For assessing image quality we have to consider two aspects. Technical and aesthetic quality of an image. Our usage involves no reference for quality assessment. We are going to look into how fast and sensitive the image quality evaluator is and evaluate which one is the most efficient for our use.

For testing we created small folder with image and its various augmentations.

In [32]:
import time,os
import torchvision.transforms as transforms
# We create list of images that we use for testing

image_path = '/home/lukas/Bakalářka/photo_culling/images/testing'
img_list = []  # list of image file names to process
for path in os.scandir(image_path):
    if path.is_file():
        if path.name.endswith(".jpg"):
            img_list += [path.name]

# TECHNICAL QUALITY
Firstly we are going to focus on technical quality. For technical quality we can choose from two approaches, one that is algorithmic and focused on scene statistics and the second one, which is using CNN trained on TID2013 dataset.
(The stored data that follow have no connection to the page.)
Section TestEnv.
  #[local] Set Default Proof Using "Type".
  Context (box_parse box_New box_Start xray_Create xray_Start : string -> result unit).
  Context (defaultInterfaceFinder : string).
  (** The outbound manager of a box. *)
  Context (has_outbound : nat -> string -> bool) (default_tag : nat -> string).

Definition current_env (req : testReq) : prog core testEnv := fun c =>
  match boxInstance c with
  | None => (Fails errInstanceNotRunning, c)
  | Some box =>
      let '(tags, useDefault) :=
        if has_outbound box "proxy" then (["proxy"], t_useDefault req) else (t_tags req, true) in
      let tags := if useDefault then [default_tag box] else tags in
      (Returns (MkTestEnv box tags []), c)
  end.

Definition prepare_xray (req : testReq) (prepare : nat -> prog core unit) : prog core (list cleanup) :=
  if t_needXray req then
    i ← create_instance xray_Create (t_xrayConfig req);
    _ ← on_error (prepare i) (on_instances (release i));
    _ ← on_error (lift_result (xray_Start (t_xrayConfig req))) (on_instances (release i));
    mret [CloseInstance i]
  else mret [].

Definition prepareTestEnv (req : testReq) : prog core testEnv :=
  holder ← new_holder;
  let prepare := xrayPreparer defaultInterfaceFinder (t_dnsStrategy req) holder in
  if t_current req then current_env req
  else
    cleanups ← prepare_xray req prepare;
    full ← on_error (startXrayFullConfigs xray_Create xray_Start (t_fullConfigs req) prepare)
             (unwind cleanups);
    let cleanups := (cleanups ++ [CloseInstances full])%list in
    box ← on_error (boxmain_Create box_parse box_New box_Start (t_coreConfig req)
                      (fun b => publish holder (Some b))) (unwind cleanups);
    let cleanups := (cleanups ++ [CloseBox box])%list in
    mret (MkTestEnv box (if t_useDefault req then [default_tag box] else t_tags req) cleanups).

Lemma prepare_res strategy holder i (c : core) :
  wp (xrayPreparer defaultInterfaceFinder strategy holder i)
    (fun _ c' => res_of c' = res_of c /\ proc_of c' = proc_of c) (fun _ _ => False) c.
Proof. apply (prepare_spec defaultInterfaceFinder strategy holder i c). auto. Qed.

Lemma create_opened cfg l c c' : pools_ok c -> opened l c c' ->
  wp (create_instance xray_Create cfg)
    (fun i => opened (l ++ [i]) c) (fun _ c'' => c'' = c') c'.
Proof.
  intros Hp0 Ho. unfold wp, create_instance. destruct (xray_Create cfg); [|done].
  by apply opened_alloc.
Qed.

(** One instance: prepared and started, or closed again together with [l]. *)
Lemma open_one {A} cfg strategy holder l0 l c c' (k : nat -> prog core A) Q F :
  pools_ok c -> opened (l0 ++ l) c c' ->
  (forall i c'', opened (l0 ++ (l ++ [i])) c c'' -> wp (k i) Q F c'') ->
  (forall e c'', opened l0 c c'' -> F e c'') ->
  wp (i ← on_error (create_instance xray_Create cfg) (closeXrayInstances l);
      _ ← on_error (xrayPreparer defaultInterfaceFinder strategy holder i)
            (fun c => closeXrayInstances l (on_instances (release i) c));
      _ ← on_error (lift_result (xray_Start cfg))
            (fun c => closeXrayInstances l (on_instances (release i) c));
      k i) Q F c'.
Proof.
  intros Hp0 Ho Hk HF. wp_step. wp_step.
  eapply wp_mono; [by apply (create_opened cfg (l0 ++ l) c c') | |
                   intros e c1 ->; by apply HF, opened_close_app].
  intros i c1 Ho1. wp_step. wp_step.
  eapply wp_mono; [apply prepare_res | | done].
  intros _ c2 [Hr Hpr]. pose proof (opened_res _ _ _ _ Hr Hpr Ho1) as Ho2.
  wp_step. wp_step. wp_step.
  - apply Hk. by rewrite app_assoc.
  - apply HF. apply opened_close_app, opened_release. done.
Qed.

Lemma start_full_from_spec strategy holder c l0 configs : forall l c',
  pools_ok c -> opened (l0 ++ l) c c' ->
  wp (start_full_from xray_Create xray_Start (xrayPreparer defaultInterfaceFinder strategy holder) l configs)
    (fun l' c'' => opened (l0 ++ l') c c'' /\ length l' = (length l + length configs)%nat)
    (fun _ c'' => opened l0 c c'') c'.
Proof.
  induction configs as [|cfg configs IH]; intros l c' Hp0 Ho; cbn [start_full_from].
  - wp_step. split; [done|]. cbn. lia.
  - apply (open_one cfg strategy holder l0 l c); [done | done | | done].
    intros i c'' Ho'. eapply wp_mono; [by apply IH | | done].
    intros l' c3 [? Hl']. split; [done|]. rewrite length_app in Hl'. cbn in *. lia.
Qed.

(** A box of its own: on success it is one more live box, on failure there is none. *)
Lemma create_box_opened content holder l c c' :
  opened l c c' ->
  wp (boxmain_Create box_parse box_New box_Start content (fun b => publish holder (Some b)))
    (fun b c'' => opened l c (on_boxes (release b) c'') /\ b ∈ p_live (c_boxes c''))
    (fun _ c'' => opened l c c'') c'.
Proof.
  intros Ho. unfold boxmain_Create. repeat wp_step; try done.
  all: assert (opened l c (on_boxes (release (p_next (c_boxes c'))) (publish holder (Some (p_next (c_boxes c')))
         (on_boxes alloc c')))) as Ho';
    [|done || (split; [done | apply elem_of_union; left; by apply elem_of_singleton])].
  all: destruct Ho as ([Hpb Hp] & Hpr & Hf & Hl & Hn & Hnd); injection Hf as F1 F2 F3 F4 F5 F6;
    split_and!; try done; [split; cbn; auto with nunya|];
    cbn; rewrite F1, F2, F3, F4, F6, <- F5; repeat f_equal; by apply release_alloc.
Qed.

Lemma unwind_app l1 l2 c : unwind (l1 ++ l2) c = unwind l1 (unwind l2 c).
Proof. unfold unwind. by rewrite reverse_app, foldl_app. Qed.

Lemma prepare_xray_spec req strategy holder c c' :
  pools_ok c -> opened [] c c' ->
  wp (prepare_xray req (xrayPreparer defaultInterfaceFinder strategy holder))
    (fun cl c'' => exists l, opened l c c'' /\ cl = CloseInstance <$> l)
    (fun _ c'' => opened [] c c'') c'.
Proof.
  intros Hp Ho. unfold prepare_xray. destruct (t_needXray req).
  2: { wp_step. by exists []. }
  wp_step. eapply wp_mono; [by apply (create_opened _ [] c c') | | by intros e c1 ->].
  intros i c1 Ho1. wp_step. wp_step. eapply wp_mono; [apply prepare_res | | done].
  intros _ c2 [Hr Hpr]. pose proof (opened_res _ _ _ _ Hr Hpr Ho1) as Ho2.
  wp_step. wp_step. wp_step.
  - wp_step. by exists [i].
  - by apply (opened_close_app [] [i]).
Qed.

Lemma unwind_instances l l0 c c' : opened (l0 ++ l) c c' -> opened l0 c (unwind (CloseInstance <$> l) c').
Proof.
  revert l0 c'. induction l as [|i l IH]; intros l0 c' Ho; [by rewrite app_nil_r in Ho|].
  change (opened l0 c (unwind ([CloseInstance i] ++ (CloseInstance <$> l)) c')).
  rewrite unwind_app. unfold unwind at 1. cbn.
  apply opened_release, IH. by rewrite <- app_assoc.
Qed.

(** [env] was opened over [c]: closing it brings back what was alive, and its box is a new
    one; measuring the running instance opens nothing. *)
Definition owned_env (req : testReq) (c : core) (env : testEnv) (c' : core) : Prop :=
  live_of (unwind (te_close env) c') = live_of c /\ proc_of (unwind (te_close env) c') = proc_of c /\
  if t_current req then boxInstance c = Some (te_box env) /\ te_close env = [] /\ live_of c' = live_of c
  else te_box env ∈ p_live (c_boxes c') /\ te_box env ∉ p_live (c_boxes c).

Lemma prepareTestEnv_effect req c :
  pools_ok c ->
  match prepareTestEnv req c with
  | (Returns env, c') => owned_env req c env c'
  | (Fails _, c') => live_of c' = live_of c /\ proc_of c' = proc_of c
  | (Panics _, _) => False
  end.
Proof.
  intros Hp.
  change (wp (prepareTestEnv req) (owned_env req c)
    (fun _ c' => live_of c' = live_of c /\ proc_of c' = proc_of c) c).
  unfold prepareTestEnv. wp_step. eapply wp_returns; [reflexivity|].
  set (c1 := set_settings _ _ _ _).
  assert (opened [] c c1) as Ho1 by (apply (opened_res _ c c); [done | done | by apply opened_refl]).
  assert (forall c', opened [] c c' -> live_of c' = live_of c /\ proc_of c' = proc_of c) as Hnone.
  { intros c' Ho. split; [by apply opened_live | apply Ho]. }
  unfold owned_env. destruct (t_current req).
  - unfold wp, current_env. destruct (boxInstance c1) as [box|] eqn:Hb; [|by apply Hnone].
    destruct (if has_outbound box "proxy" then _ else _) as [tags useDefault]. cbn. done.
  - wp_step. eapply wp_mono; [by apply prepare_xray_spec | | by intros e c' ?%Hnone].
    intros cl c2 (l & Ho2 & ->). wp_step. wp_step.
    eapply wp_mono; [apply (start_full_from_spec _ _ c l _ []); [done | by rewrite app_nil_r] | |].
    2: { intros e c3 Ho3. apply Hnone, unwind_instances. done. }
    intros l' c3 [Ho3 _]. wp_step. wp_step.
    assert (forall c', opened (l ++ l') c c' ->
      opened [] c (unwind ((CloseInstance <$> l) ++ [CloseInstances l']) c')) as Hall.
    { intros c' Ho. rewrite unwind_app. apply unwind_instances. unfold unwind; cbn.
      by apply opened_close_app. }
    eapply wp_mono; [by apply create_box_opened | | by intros e c' ?%Hall%Hnone].
    intros b c4 [Ho4 Hb]. wp_step. cbn [te_close te_box].
    rewrite unwind_app. unfold unwind at 2 4. cbn [reverse rev_append foldl run_cleanup].
    destruct (Hnone _ (Hall _ Ho4)) as [Hl Hpr]. split_and!; [exact Hl | exact Hpr | exact Hb |].
    intros Hin. destruct Ho4 as (_ & _ & Hf & _). injection Hf as _ _ _ _ Hf _.
    rewrite <- Hf in Hin. cbn in Hin. apply elem_of_difference in Hin as [_ Hin].
    by apply Hin, elem_of_singleton.
Qed.

End TestEnv.

(** ** URL and IP tests: [urltest.go] *)

Record URLTestResp := MkURLTestResp { OutboundTag : string; LatencyMs : Z; Error : string }.
Record IPTestRes := MkIPTestRes { ir_tag : string; ir_ip : string; ir_country : string; ir_error : string }.

(** [Duration.Milliseconds], then the conversion to int32. *)
Definition milliseconds (d : Z) : Z := Z.quot d 1000000.

Definition url_resp (tag : string) (data : URLTestResult) : URLTestResp :=
  MkURLTestResp tag (int32 (milliseconds (u_duration data))) (default EmptyString (u_error data)).

Definition ip_resp (tag : string) (data : IPTestResult) : IPTestRes :=
  MkIPTestRes tag (IP (ip_result data)) (CountryCode (ip_result data)) (default EmptyString (ip_error data)).

(** The loop over the results indexes the tags of the environment. *)
Definition url_resps (tags : list string) (results : list URLTestResult) : list URLTestResp :=
  zip_with url_resp tags results.

Definition failed_map (resps : list URLTestResp) : gmap string bool :=
  foldl (fun m r => <[OutboundTag r := negb (String.eqb (Error r) EmptyString)]> m) ∅ resps.

(** The VPN endpoints whose status the reply of a test carries. *)
Definition pending_endpoints (failed : gmap string bool) (tags : list string) : list string :=
  filter (fun tag => failed !! tag = Some true) tags.

Record TestResp (V : Type) := MkTestResp { tr_results : list URLTestResp; tr_vpn : list V }.
Arguments MkTestResp {V}. Arguments tr_results {V}. Arguments tr_vpn {V}.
For algorithmic approach we tested two implementations of the same algorithm called BRISQUE (Blind/referenceless image spatial quality evaluator). First implementation is library created by Rehan Guha (https://pypi.org/project/brisque/). 

In [33]:
from brisque import BRISQUE
from skimage import io

obj = BRISQUE(url=False)
results_BRISQUE = []

tic = time.perf_counter()
for img in img_list:
    x = io.imread(os.path.join(image_path,img))
    results_BRISQUE.append(obj.score(x))
toc = time.perf_counter()
print(f"TIME - {toc - tic:0.2f} s")
print(img_list)
print(results_BRISQUE)

TIME - 53.66 s
['clear.jpg', 'GaussBlur.jpg', 'rotated.jpg', 'inverted.jpg', 'hue_shift.jpg', 'contrast.jpg']
[63.439140291231155, 96.60843292281524, 63.230106082455876, 63.30271773240301, 59.23486617151738, 71.03791634023887]


From this first test we can see that for this algorithm rotating and inverting has little to no effect. For shifted hue and increased contrast we can observe
small change in quality score. And for Gaussian blur we can see the biggest quality score drop. This is expected as the technical quality should only be measured
by pixels relation to its surroundings.

Now we can try testing the second implementation of BRISQUE from image-quality library made by Ricardo Ocampo. In this implementation we need to open the images
with Pillow image library function. This is slight downside.

In [28]:
import PIL.Image
import imquality.brisque

results_BRISQUE = []

tic = time.perf_counter()
for img in img_list:
    x = PIL.Image.open(os.path.join(image_path,img))
    x = imquality.brisque.score(x)
    results_BRISQUE.append(x)
toc = time.perf_counter()
print(f"TIME - {toc - tic:0.2f} s")
print(img_list)
print(results_BRISQUE)

KeyboardInterrupt: 

From the second test we can observe the same as in the first one. The most significant score change is in the case of blurring the image. The quality scores
for both implementations are nearly identical.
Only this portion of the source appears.